Bearish Risk: Geopolitical Tensions & Crude Spike Hit Nifty, Sensex Hard
Analyzing: “Friday the 13th haunts Nifty bulls again! What’s the link between market crash and paraskevidekatriaphobia?” by et_markets · 13 Mar 2026, 10:39 AM IST (about 2 months ago)
What happened
Indian benchmark indices, Nifty and Sensex, experienced a significant downturn on Friday the 13th, marking their largest weekly drop in over a year. This decline was primarily triggered by heightened geopolitical tensions involving Iran, the US, and Israel, alongside a sharp rise in global crude oil prices.
Why it matters
This event underscores the Indian market's vulnerability to global geopolitical instability and commodity price fluctuations. Rising crude oil prices, in particular, are a major concern for India, a net oil importer, as they can lead to increased inflation, higher current account deficit, and pressure on the Indian Rupee, impacting overall economic sentiment.
Impact on Indian markets
The broad market sell-off negatively impacted most sectors. Specifically, oil marketing companies like IOC, BPCL, and HPCL faced negative sentiment due to higher input costs from rising crude. Reliance Industries, with its significant refining operations, also saw negative pressure. Upstream players like ONGC might see mixed impact, benefiting from higher crude but facing overall market bearishness.
What traders should watch next
Traders should closely monitor the geopolitical situation in the Middle East for any signs of de-escalation or further escalation. Additionally, tracking global crude oil price movements (Brent and WTI) will be crucial, as sustained high prices could continue to weigh on Indian equities and the broader economy. Any central bank commentary on inflation due to commodity prices should also be watched.
Key Evidence
- •Indian markets opened sharply lower on Friday the 13th.
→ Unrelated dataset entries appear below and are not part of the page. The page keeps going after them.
(** ** The exception handlers, in the order of the source *)
Definition CANCELLED_BEFORE : string := "Run cancelled before its request reached the backend.".
Definition INTERRUPTED : string :=
  "Run was interrupted before its request reached the backend. The request will be queued again.".
Definition CANCELLED_OPEN : string := "Run cancelled while the backend request was open.".
Definition SHUTTING_DOWN : string :=
  "Run aborted because the worker was shutting down. Work that may have reached the backend will not be retried automatically.".
Definition STOPPED : string := "Run stopped before the backend produced an answer.".
Definition NO_APPROVAL : string := "Autonomous runs cannot request user approval.".
Definition NO_OAUTH : string := "Autonomous runs cannot use tools that require interactive OAuth.".

Definition interrupted : eff P unit :=
  i ← run_id;
  cancelled ← op (cancel_requested h user_id (py_str i));
  if (cancelled : bool)
  then close_run "cancelled" (Some CANCELLED_BEFORE) None "run_cancelled" CANCELLED_BEFORE "warn"
  else close_run "aborted" (Some INTERRUPTED) None "run_aborted" INTERRUPTED "warn".
Definition run_aborted_error (msg : string) : eff P unit :=
  i ← run_id;
  cancelled ← op (cancel_requested h user_id (py_str i));
  if (cancelled : bool)
  then close_run "cancelled" (Some CANCELLED_OPEN) None "run_cancelled" CANCELLED_OPEN "warn"
  else
    a ← gets p_abort;
    if is_set a then
      shutdown ← look;
      if (shutdown : bool)
      then close_run "aborted" (Some SHUTTING_DOWN) None "run_aborted" SHUTTING_DOWN "warn"
      else close_run "aborted" (Some LOST) None "run_aborted" LOST "warn"
    else close_run "failed" (Some STOPPED) (Some msg) "run_failed" STOPPED "error".
Definition on_run_error (x : exn) : eff P unit :=
  match exn_cls x with
  | InterruptedBeforeDispatch => interrupted
  | WorkerLeaseLost => close_run "aborted" (Some LOST) None "run_aborted" LOST "warn"
  | RunAbortedError => run_aborted_error (exn_msg x)
  | ApprovalRequiredError => close_run "failed" None (Some NO_APPROVAL) "approval_blocked" NO_APPROVAL "error"
  | OAuthRequiredError => close_run "failed" None (Some NO_OAUTH) "oauth_blocked" NO_OAUTH "error"
  | _ => close_run "failed" None (Some (exn_msg x)) "run_failed" (exn_msg x) "error"
  end.

Definition run_body (request : dict) (invalid_goal_id : bool) (goals_snapshot : option (list value))
    (goal_id : string) : eff P unit :=
  '(messages, execution_id) ← prepare request invalid_goal_id goals_snapshot goal_id;
  response ← dispatch goal_id messages execution_id;
  conclude response.

(** The goal a request names, and whether it names an unusable one. *)
Definition stripped_goal (request : dict) : dict :=
  match dget "goalId" request with
  | VStr s => dset "goalId" (VStr (strip s)) request
  | _ => request
  end.
Definition invalid_goal (request : dict) : bool :=
  match dget "goalId" request with VNone => false | VStr s => is_blank s | _ => true end.
Definition pick_goal (request : dict) (invalid_goal_id : bool)
  : eff P (dict * option (list value)) :=
  if py_eq (dget_or "trigger" (VStr "scheduled") request) (VStr "scheduled") &&
     negb (truthy (dget "goalId" request)) && negb invalid_goal_id
  then
    goals ← op (list_goals h user_id);
    t ← on_world (now_ms h);
    selected ← lift (select_scheduled_goal goals t);
    mret (match selected with
          | Some (_ :: _ as g) => dset "goalId" (dget "id" g) request
          | _ => request end, Some goals)
  else mret (request, None).
Definition begin_run (request : dict) : eff P unit :=
  uid ← on_world (uuid4 h);
  t ← on_world (now_ms h);
  let text k def := VStr (py_str (vor (dget k request) (VStr def))) in
  let run := new_run t uid user_id (text "trigger" "manual") (dget "goalId" request)
               (text "prompt" "") (text "requestedBy" "worker") in
  _ ← modify (with_run run);
  _ ← modify (with_holder (new_id "run" uid));
  _ ← set_field "status" (VStr "running");
  _ ← stamp "startedAt";
  _ ← save_run;
  note_event "run_started" "Autonomous run started." "info" [].

Definition run_once (request : dict) : eff P dict :=
  let invalid_goal_id := invalid_goal request in
  '(request, goals_snapshot) ← pick_goal (stripped_goal request) invalid_goal_id;
  _ ← begin_run request;
  run ← gets p_run;
  let goal_id := strip (py_str (vor (dget "goalId" run) (VStr ""))) in
  _ ← catch (run_body request invalid_goal_id goals_snapshot goal_id) [Exception_] on_run_error;
  gets p_run.

(** The run under its lease heartbeat; the thread ends with the run. *)
Definition stop_heartbeat : eff P unit :=
  _ ← pause; modify (fun p => with_flags (p_abort p) false p).
Definition run_with_lease_heartbeat (request : dict) : eff P dict :=
  ok ← on_world (refresh_lease h user_id ttl);
  if negb (ok : bool) then throw RuntimeError "worker lease was lost before the run started" else
  _ ← modify (with_flags (Some false) true);
  _ ← modify (with_holder "");
  finally (run_once request) stop_heartbeat.

(** ** The main loop *)
Context (poll_interval : Z) (run_once_only : bool).
Definition sleep (n : Z) : eff P unit := modify (with_sleep n).

(** The work of an iteration that holds the lease; true ends the loop. *)
Definition leased_work : eff P bool :=
  _ ← on_world (reclaim_processing h user_id);
  _ ← on_world (maybe_enqueue_scheduled h user_id);
  request ← on_world (dequeue h user_id);
  stop ← match request with
         | Some (_ :: _ as request) =>
             _ ← on_world (queue_length h user_id);
             run ← run_with_lease_heartbeat request;
             _ ← (if py_eq (dget "status" run) (VStr "aborted") then mret false
                  else on_world (complete h user_id));
             mret run_once_only
         | _ =>
             ok ← on_world (refresh_lease h user_id ttl);
             if (ok : bool) then mret false
             else throw RuntimeError "worker lease was lost while idle"
         end;
  if (stop : bool) then mret true else (_ ← modify (with_errors 0); mret false).
Definition on_loop_error : eff P bool :=
  n ← gets p_errors;
  _ ← modify (with_errors (n + 1));
  _ ← sleep (backoff poll_interval (n + 1));
  mret false.
Definition release : eff P unit := suppress [Exception_] (on_world (release_lease h user_id)).
(** [acquired] is only set by a successful [acquire_lease]. *)
Definition iteration : eff P bool :=
  acquired ← catch (x ← on_world (acquire_lease h user_id ttl); mret (Some x)) [Exception_]
               (fun _ => _ ← on_loop_error; mret None);
  match acquired with
  | Some true => finally (catch leased_work [Exception_] (fun _ => on_loop_error)) release
  | Some false => _ ← sleep poll_interval; mret false
  | None => mret false
  end.
(** [while not STOP], for at most [fuel] iterations. *)
Fixpoint main_loop (fuel : nat) : eff P unit :=
  match fuel with
  | O => mret tt
  | S fuel =>
      stop ← look;
      if (stop : bool) then mret tt else
      finished ← iteration;
      if (finished : bool) then mret tt else main_loop fuel
  end.
End Worker.

(** ** Startup and the queue monitor *)
Section Startup.
Context (getenv : string -> option string).
Definition autonomous_user : string := env_or getenv "AUTONOMOUS_USER_ID" "default-user".
Definition make_backend (user_id : string) : result backend_client :=
  timeout ← _request_timeout_seconds getenv;
  Ok (make_client (env_or getenv "BACKEND_BASE_URL" "http://daedalus-backend-default:8000")
        (env_or getenv "BACKEND_API_PATH" "/v1/chat/completions") user_id timeout).
Definition once_only : bool := (lower (env_or getenv "AUTONOMY_RUN_ONCE" "false") =? "true")%string.
End Startup.

Section Monitor.
Context {R : Type} `{RS : RedisServer R} (h : host R).
(** One round of the monitor thread: the depth it remembers and what it logs;
    an error is logged by its class. *)
Definition monitor_round (user_id : string) (last_depth : option Z)
  : eff (world R) (option Z * list string) :=
  catch
    (depth ← queue_length h user_id;
     if negb (bool_decide (last_depth = Some depth)) || (0 <? depth) then
       next ← queue_snapshot h user_id 1;
       mret (Some depth, ["queue status: depth=" +++ str_of_Z depth +++ " next=" +++
                          _request_summary (head next)])
     else mret (last_depth, []))
    [Exception_] (fun _ => mret (last_depth, ["queue monitor error"])).
End Monitor.

(** [main()]: configuration errors end it before the first iteration. *)
Definition main {R : Type} `{RS : RedisServer R} `{V : Validator} (e : env R) (fuel : nat)
  : eff (proc R) Z :=
  let getenv := getenv (e_host e) in
  '(poll_interval, lease_ttl) ← lift (_worker_timing_seconds getenv);
  b ← lift (make_backend getenv (autonomous_user getenv));
  _ ← main_loop e b lease_ttl poll_interval (once_only getenv) fuel;
  mret 0.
- •Sensex and Nifty experienced significant drops.
- •Decline attributed to geopolitical tensions between Iran and the US-Israel.
- •Rising crude oil prices also contributed to the market fall.
- •Market experienced its biggest weekly drop in over a year.
Affected Stocks
Rising crude oil prices negatively impact companies with significant oil refining and petrochemical operations due to higher input costs, though it can also benefit upstream exploration.
Rising crude oil prices generally benefit upstream oil exploration and production companies, but geopolitical instability can introduce volatility.
Higher crude oil prices increase input costs for oil marketing companies, potentially squeezing refining margins if retail fuel prices are not adjusted proportionally.
Similar to IOC, BPCL faces margin pressure from rising crude oil prices due to its oil marketing and refining operations.
As an oil marketing company, HPCL is adversely affected by increased crude oil costs.